Hoy, por primera vez en dos años, no he visto al hombre de las monedas. Así bauticé al molesto individuo que tenía el hábito de pasearse por la amplia avenida, con la mirada baja, ajeno a su alrededor. Cada diez minutos se agachaba y extendía una mano hacia el suelo, con un gesto que pretendía recoger una moneda inexistente.

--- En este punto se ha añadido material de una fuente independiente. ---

(** *** Typed states are followed *)

Lemma dict_lookup_elem {V : Type} (d : dict V) (k : string) (v : V) :
  dict_lookup d k = Some v → (k, v) ∈ d.
Proof.
  induction d as [|[k0 v0] d IH]; simpl; [discriminate|].
  case_decide as Hk.
  - intros [= <-]. subst k0. left.
  - intros H. right. by apply IH.
Qed.

Lemma res_bind_IllTyped {A B : Type} (m : res A) (f : A → res B) :
  m ≫= f = IllTyped → m = IllTyped ∨ ∃ a, m = Ok a ∧ f a = IllTyped.
Proof. destruct m as [a|e|]; [eauto | discriminate | auto]. Qed.

Lemma M_bind_IllTyped {A B : Type} (m : M A) (f : A → M B) (s : session) :
  ((m ≫= f) s).1 = IllTyped →
  (m s).1 = IllTyped ∨ ∃ a s1, m s = (Ok a, s1) ∧ (f a s1).1 = IllTyped.
Proof.
  unfold mbind, M_bind. destruct (m s) as [[a|e|] s1]; simpl;
    [eauto | discriminate | auto].
Qed.

Lemma argument_typed {A : Type} (kwargs : list (string * json)) (name : string)
    (as_type : json → res A) (default : res A) :
  forallb (λ kv, has_declared_type kv.1 kv.2) kwargs = true →
  (∀ v, has_declared_type name v = true → as_type v ≠ IllTyped) →
  default ≠ IllTyped →
  argument kwargs name as_type default ≠ IllTyped.
Proof.
  intros Hall Htype Hdef. unfold argument.
  destruct (dict_lookup kwargs name) as [v|] eqn:Hv; [|assumption].
  apply Htype. apply dict_lookup_elem, list_elem_of_In in Hv.
  rewrite forallb_forall in Hall. exact (Hall _ Hv).
Qed.

Lemma construct_typed (cls : class) (kwargs : list (string * json)) :
  forallb (λ kv, has_declared_type kv.1 kv.2) kwargs = true →
  construct cls (JObj kwargs) ≠ IllTyped.
Proof.
  intros Hall H. unfold construct in H.
  assert (argument kwargs "char" as_str (Raise TypeError) ≠ IllTyped) as Hchar.
  { apply argument_typed; [assumption| |discriminate]. by intros []. }
  assert (argument kwargs "amount" as_int (Ok 20%Z) ≠ IllTyped) as Hamount.
  { apply argument_typed; [assumption| |discriminate]. by intros []. }
  assert (argument kwargs "current_volume" as_int (Ok 50%Z) ≠ IllTyped) as Hlevel.
  { apply argument_typed; [assumption| |discriminate]. by intros []. }
  assert (argument kwargs "is_playing" as_bool (Ok false) ≠ IllTyped) as Hplay.
  { apply argument_typed; [assumption| |discriminate]. by intros []. }
  clear Hall.
  destruct (forallb _ kwargs); [|discriminate].
  destruct cls.
  - apply res_bind_IllTyped in H as [?|(? & _ & [=])]. contradiction.
  - apply res_bind_IllTyped in H as [?|(? & _ & H)]; [contradiction|].
    apply res_bind_IllTyped in H as [?|(? & _ & [=])]. contradiction.
  - apply res_bind_IllTyped in H as [?|(? & _ & H)]; [contradiction|].
    apply res_bind_IllTyped in H as [?|(? & _ & [=])]. contradiction.
  - apply res_bind_IllTyped in H as [?|(? & _ & [=])]. contradiction.
Qed.

Lemma build_command_typed (command_data : json) :
  binding_typed command_data = true → build_command command_data ≠ IllTyped.
Proof.
  intros Ht H. unfold build_command in H.
  apply res_bind_IllTyped in H as [H|(tag & _ & H)].
  { unfold subscript in H. destruct command_data; try discriminate.
    by destruct (dict_lookup items "class"). }
  apply res_bind_IllTyped in H as [H|(cls & _ & H)].
  { unfold class_names in H. destruct tag; try discriminate.
    by repeat case_decide. }
  apply res_bind_IllTyped in H as [H|(kwargs & Hk & H)].
  { unfold subscript in H. destruct command_data; try discriminate.
    by destruct (dict_lookup items "state"). }
  unfold subscript in Hk. destruct command_data as [| | | | |fields]; try discriminate.
  simpl in Ht. destruct (dict_lookup fields "state") as [v|]; [|discriminate].
  injection Hk as ->. destruct kwargs as [| | | | |kw]; try discriminate.
  by apply (construct_typed cls kw).
Qed.

Lemma load_bindings_typed (items : list (string * json)) (s : session) :
  forallb (λ kv, binding_typed kv.2) items = true →
  (load_bindings items s).1 ≠ IllTyped.
Proof.
  revert s. induction items as [|[k cd] items IH]; intros s Hall; [discriminate|].
  cbn [forallb snd] in Hall. apply andb_prop in Hall as [Hcd Hall].
  destruct (json_null cd) as [->|Hn].
  - rewrite load_bindings_null. by apply IH.
  - destruct (build_command cd) as [c|e|] eqn:Hc.
    + rewrite (load_bindings_command k cd c) by assumption. by apply IH.
    + by rewrite (load_bindings_raise k cd e).
    + by apply build_command_typed in Hc.
Qed.

Lemma comprehension_not_ill_typed (bindings : dict (option ref)) (tokens : list json) :
  comprehension bindings tokens ≠ IllTyped.
Proof.
  induction tokens as [|token tokens IH]; [discriminate|]. cbn [comprehension].
  intros H. apply res_bind_IllTyped in H as [H|(found & _ & H)].
  { unfold bound_command in H. destruct token; try discriminate.
    by destruct (dict_lookup bindings s) as [[?|]|]. }
  apply res_bind_IllTyped in H as [H|(? & _ & [=])]. contradiction.
Qed.

Lemma rebuild_not_ill_typed (tokens : json) (s : session) :
  (rebuild tokens s).1 ≠ IllTyped.
Proof.
  unfold rebuild. simpl. intros H.
  apply res_bind_IllTyped in H as [H|(l & _ & H)].
  - by destruct tokens.
  - by apply comprehension_not_ill_typed in H.
Qed.

Lemma get_not_ill_typed (v : json) (name : string) (default : json) :
  get v name default ≠ IllTyped.
Proof. unfold get. destruct v; try discriminate. by destruct (dict_lookup _ _). Qed.

(** On a typed state the embedding follows the load to its end. *)
Lemma load_body_typed (state : json) (s : session) :
  state_typed state = true → (load_body state s).1 ≠ IllTyped.
Proof.
  intros Ht H. unfold load_body in H.
  apply M_bind_IllTyped in H as [H|(t & s1 & _ & H)].
  { unfold lift in H. simpl in H.
    apply res_bind_IllTyped in H as [H|(v & Hv & H)].
    - unfold subscript in H. destruct state; try discriminate.
      by destruct (dict_lookup items "text").
    - unfold subscript in Hv. destruct state as [| | | | |fields]; try discriminate.
      simpl in Ht. destruct (dict_lookup fields "text") as [v0|]; [|discriminate].
      injection Hv as ->. by destruct v. }
  apply M_bind_IllTyped in H as [[=]|([] & s2 & [= <-] & H)].
  apply M_bind_IllTyped in H as [[=]|([] & s3 & [= <-] & H)].
  apply M_bind_IllTyped in H as [H|(items & s4 & Hitems & H)].
  { unfold lift in H. simpl in H.
    apply res_bind_IllTyped in H as [H|(v & _ & H)].
    - by apply get_not_ill_typed in H.
    - by destruct v. }
  apply M_bind_IllTyped in H as [H|([] & s5 & _ & H)].
  { injection Hitems as Hitems <-. revert H. apply load_bindings_typed.
    destruct state as [| | | | |fields]; try discriminate.
    simpl in Ht, Hitems. apply andb_prop in Ht as [_ Ht].
    destruct (dict_lookup fields "key_bindings") as [v|].
    - destruct v; try discriminate. by injection Hitems as <-.
    - by injection Hitems as <-. }
  apply M_bind_IllTyped in H as [H|(th & s6 & _ & H)].
  { by apply get_not_ill_typed in H. }
  apply M_bind_IllTyped in H as [H|(h & s7 & _ & H)].
  { by apply rebuild_not_ill_typed in H. }
  apply M_bind_IllTyped in H as [[=]|([] & s8 & _ & H)].
  apply M_bind_IllTyped in H as [H|(tu & s9 & _ & H)].
  { by apply get_not_ill_typed in H. }
  apply M_bind_IllTyped in H as [H|(u & s10 & _ & H)].
  { by apply rebuild_not_ill_typed in H. }
  apply M_bind_IllTyped in H as [[=]|([] & s11 & _ & [=])].
Qed.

Hoy, al no verle en la avenida, he sentido un extraño pinchazo de nostalgia. Y sí, lo reconozco: he lamentado la moneda que dejé caer ayer.
Zodíaco vital
Ella es Cáncer; yo, Capricornio. Demasiadas coincidencias con nuestro pasado. Ella nació en el año de la serpiente; yo, en el de la rata. Ninguno de esos signos nos inspiraba algo positivo. Decidimos que hoy sería el día cero del año cero de nuestro amor, y que las estrellas sólo serían meros testigos.
Instinto de supervivencia
El gato estaba tumbado en el alféizar de la ventana, dejando que el sol entibiara su cuerpo atigrado. Tenía los ojos entrecerrados y, de vez en cuando, abría del todo uno de ellos para mirar abajo, hacia la calle. Respiraba con una especie de ronroneo asmático. Un par de moscas le zumbaban cerca de la oreja, pero él no hacía ademán de espantarlas. No muy lejos, una gata en celo maullaba su necesidad.
Napoleón
Recuerdo de mi infancia que mi abuelo Pierre, el francés, tuvo un pastor alemán durante muchos años. Mi abuela Josefina lo llamó “Napoleón”, lo cual nos pareció un bonito detalle. Sin embargo, mi abuelo siempre lo llamó “el chucho” o “el perro” hasta el día en que el pobre animal murió. Cuando mi abuela falleció, mi abuelo compró una perra preciosa y la llamó Desirée. Nunca vi brillar tanto sus ojos como cuando pronunciaba su nombre.
Piel de cocodrilo
Los árboles del Amazonas se visten con la piel de los cocodrilos, por eso la corteza es pardusca y rugosa. Los indios topaki aseguran que los árboles atrapan a los reptiles con sus raíces, escondidas en el agua, así que nunca se bañan en el río. Esta mañana me enviaron a buscar a la periodista yanqui. Soberbia de formas y de carácter, se burló de las creencias indígenas que relaté y dejó a escondidas el campamento para ver los árboles-cocodrilo. Hace unos minutos la he encontrado. Mientras acaricio la corteza rosácea, lamento que esta vez yo tuviese razón.